9. What was the Ban on factions and why was it introduced? Knew many saw it as a
betrayal, members of the communist party were not allowed to form groups
10. What was democratic centralism? – all other parties were banned and decisions
made by Politburo had to be supported by all communists
11. Impact of NEP? – Food shortages and famine stopped by end of 1921
12. By 1923, how much (%) of companies were owned privately? – 85%
13. What happened to live stock and cultivated land? – it increased
14. By 1926, economy had almost returned to ____ levels? Pre war 1913
15. Negative result of NEP? – Scissor crisis – falling agricultural prices while industrial
ones went up
16. What did the NEP see the emergence of? Nepmen
17. What new thing was introduced in 1922? A new currency
The establishment of the USSR in 1922 and the Death of Lenin – p56
1. What did Lenin do to secure communist regime after 1921? 1 – only communists
could field candidates for elections to soviets
2. What happened to other political parties? - bannded
3. What was the only newspaper allowed? Communist one - Pravda
4. What was the Cheka replaced with in 1922? GPU
5. What did he do with Gulags? He explanded them
6. Who went on show trial? SRs and clergy
7. What happened to universities? - Lost their autonomy
8. When was the USSR established? Dec 1922
9. What did it stand for? Union of Soviet Socialist Republics (USSR)

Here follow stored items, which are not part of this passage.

(** [d[k] = v] and [d.get(k)] on a dict of strings. *)
Fixpoint tag_set (k v : str) (d : list (str * str)) : list (str * str) :=
  match d with
  | [] => [(k, v)]
  | (k', v') :: d' =>
      if decide (k = k') then (k, v) :: d' else (k', v') :: tag_set k v d'
  end.

Fixpoint tag_lookup (k : str) (d : list (str * str)) : option str :=
  match d with
  | [] => None
  | (k', v) :: d' => if decide (k = k') then Some v else tag_lookup k d'
  end.

(** [{t[0]: t[1] for t in tags_splitted}], from the dict built so far. *)
Fixpoint tags_dict (tags_splitted : list (list str)) (acc : list (str * str))
    : outcome (list (str * str)) :=
  match tags_splitted with
  | [] => Returns acc
  | t :: rest =>
      match t with
      | t0 :: t1 :: _ => tags_dict rest (tag_set t0 t1 acc)
      | _ => Raises IndexError
      end
  end.

Definition parse_multiple (multiple_argument : list str) : outcome (list (str * str)) :=
  let tags_splitted := map (split_char "=") multiple_argument in
  tags_dict tags_splitted [].

(** [bool(v)] for a value of a document. *)
Definition truthy (v : json) : bool :=
  match v with
  | JNull => false
  | JBool b => b
  | JInt z => negb (Z.eqb z 0)
  | JStr [] => false
  | JStr (_ :: _) => true
  | JList [] => false
  | JList (_ :: _) => true
  | JDict [] => false
  | JDict (_ :: _) => true
  end.

Definition get_environment_data (environment : str) : io json :=
  environments <- InfoFile.get (lit "environments") ;;
  environment_data <- lift (py_get environments environment) ;;
  if truthy environment_data then ret environment_data
  else raise (Exception (lit "No environment " ++ environment
                         ++ lit " provided in the project file")).

(** What [git.Repo(".", search_parent_directories=True)] finds. *)
Inductive git_repo : Type :=
| InvalidGitRepository
| DetachedHead
| ActiveBranch (name : str).

Definition get_current_branch_name (env : environ) (repo : git_repo) : option str :=
  match env (lit "GITHUB_REF") with
  | Some github_ref =>
      let ref := split_char "/" github_ref in
      Some (List.last ref [])
  | None =>
      match repo with
      | InvalidGitRepository => None
      | DetachedHead => None
      | ActiveBranch name => Some name
      end
  end.

(** [bool(x)] for an [Optional[str]]. *)
Definition is_set (x : option str) : bool :=
  match x with
  | Some (_ :: _) => true
  | _ => false
  end.

Definition generate_filter_string (env : str) (os_environ : environ) (repo : git_repo)
    : str :=
  let general_filters :=
    [lit "tags.dbx_environment = '" ++ env ++ lit "'";
     lit "tags.dbx_status = 'SUCCESS'";
     lit "tags.dbx_action_type = 'deploy'"] in
  let branch_name := get_current_branch_name os_environ repo in
  let all_filters :=
    if is_set branch_name
    then general_filters
         ++ [lit "tags.dbx_branch_name = '" ++ default [] branch_name ++ lit "'"]
    else general_filters in
  Json.join (lit " and ") all_filters.

(** [sorted(l, key=key)]: a stable sort, an element goes before the first
    one whose key is not smaller. *)
Fixpoint insert_sorted {A} (key : A -> Z) (x : A) (l : list A) : list A :=
  match l with
  | [] => [x]
  | y :: l' => if (key y <? key x)%Z then y :: insert_sorted key x l' else x :: y :: l'
  end.

Definition sorted {A} (key : A -> Z) (l : list A) : list A :=
  foldr (insert_sorted key) [] l.

(** [get_package_file], on the paths that [pathlib.Path("dist").glob("*.whl")]
    yields and the modification times [os.path.getmtime] gives them (as
    integers). *)
Definition get_package_file (glob : list str) (getmtime : str -> Z) : io (option str) :=
  dbx_echo (lit "Locating package file") ;;
  let file_locator := glob in
  let sorted_locator := sorted getmtime file_locator in
  match sorted_locator with
  | _ :: _ =>
      let file_path := List.last sorted_locator [] in
      dbx_echo (lit "Package file located in: " ++ file_path) ;;
      ret (Some file_path)
  | [] =>
      dbx_echo (lit "Package file was not found") ;;
      ret None
  end.

(** The cluster service of the API client. *)
Record cluster_service := ClusterService {
  list_clusters : list cluster;        (* list_clusters().get("clusters") *)
  get_cluster : str -> json            (* get_cluster(cluster_id) *)
}.

Definition _preprocess_cluster_args (service : cluster_service)
    (name id : option str) : outcome str :=
  if negb (is_set name) && negb (is_set id) then
    Raises (RuntimeError
      (lit "Parameters --cluster-name and --cluster-id couldn't be empty at the same time."))
  else
    match name with
    | Some (c :: n) =>
        let existing_clusters :=
          List.filter (fun c => negb (starts_with (lit "job-") (cluster_name c)))
                 (list_clusters service) in
        let matching_clusters :=
          List.filter (fun cl => bool_decide (cluster_name cl = c :: n)) existing_clusters in
        match matching_clusters with
        | [] => Raises (NoClusterNamed (c :: n) (map cluster_name existing_clusters))
        | [found] => Returns (cluster_id found)
        | _ :: _ :: _ =>
            Raises (SeveralClustersNamed (c :: n) matching_clusters)
        end
    | _ =>
        let id_text := default [] id in
        if truthy (get_cluster service id_text) then Returns id_text
        else Raises (NameError (lit "Cluster with id " ++ id_text ++ lit " not found"))
    end.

10. What did it do? It brought together parts of the Russian empire
11. Each republic in the USSR had what? Their own government as part of the federal
12. National parliament of USSR was made up of what? Reps in a Congress of republics,
combined with Congress of Soviets.
13. Which year did Lenin reduce his involvement in the party and why? 1921 as
suffering side effects from shooting in 1918.
14. When did Lenin die? 1924
15. What did he say in his testament about Trotsky? – talented but arrogant
16. What did he say about Kamenev and Zinoviev? – criticised for not supporting Oct Rev
17. What did he say about Stalin? – should be removed from top branches of party as
‘too coarse’
18. What happened to the Testament? It remained a secret.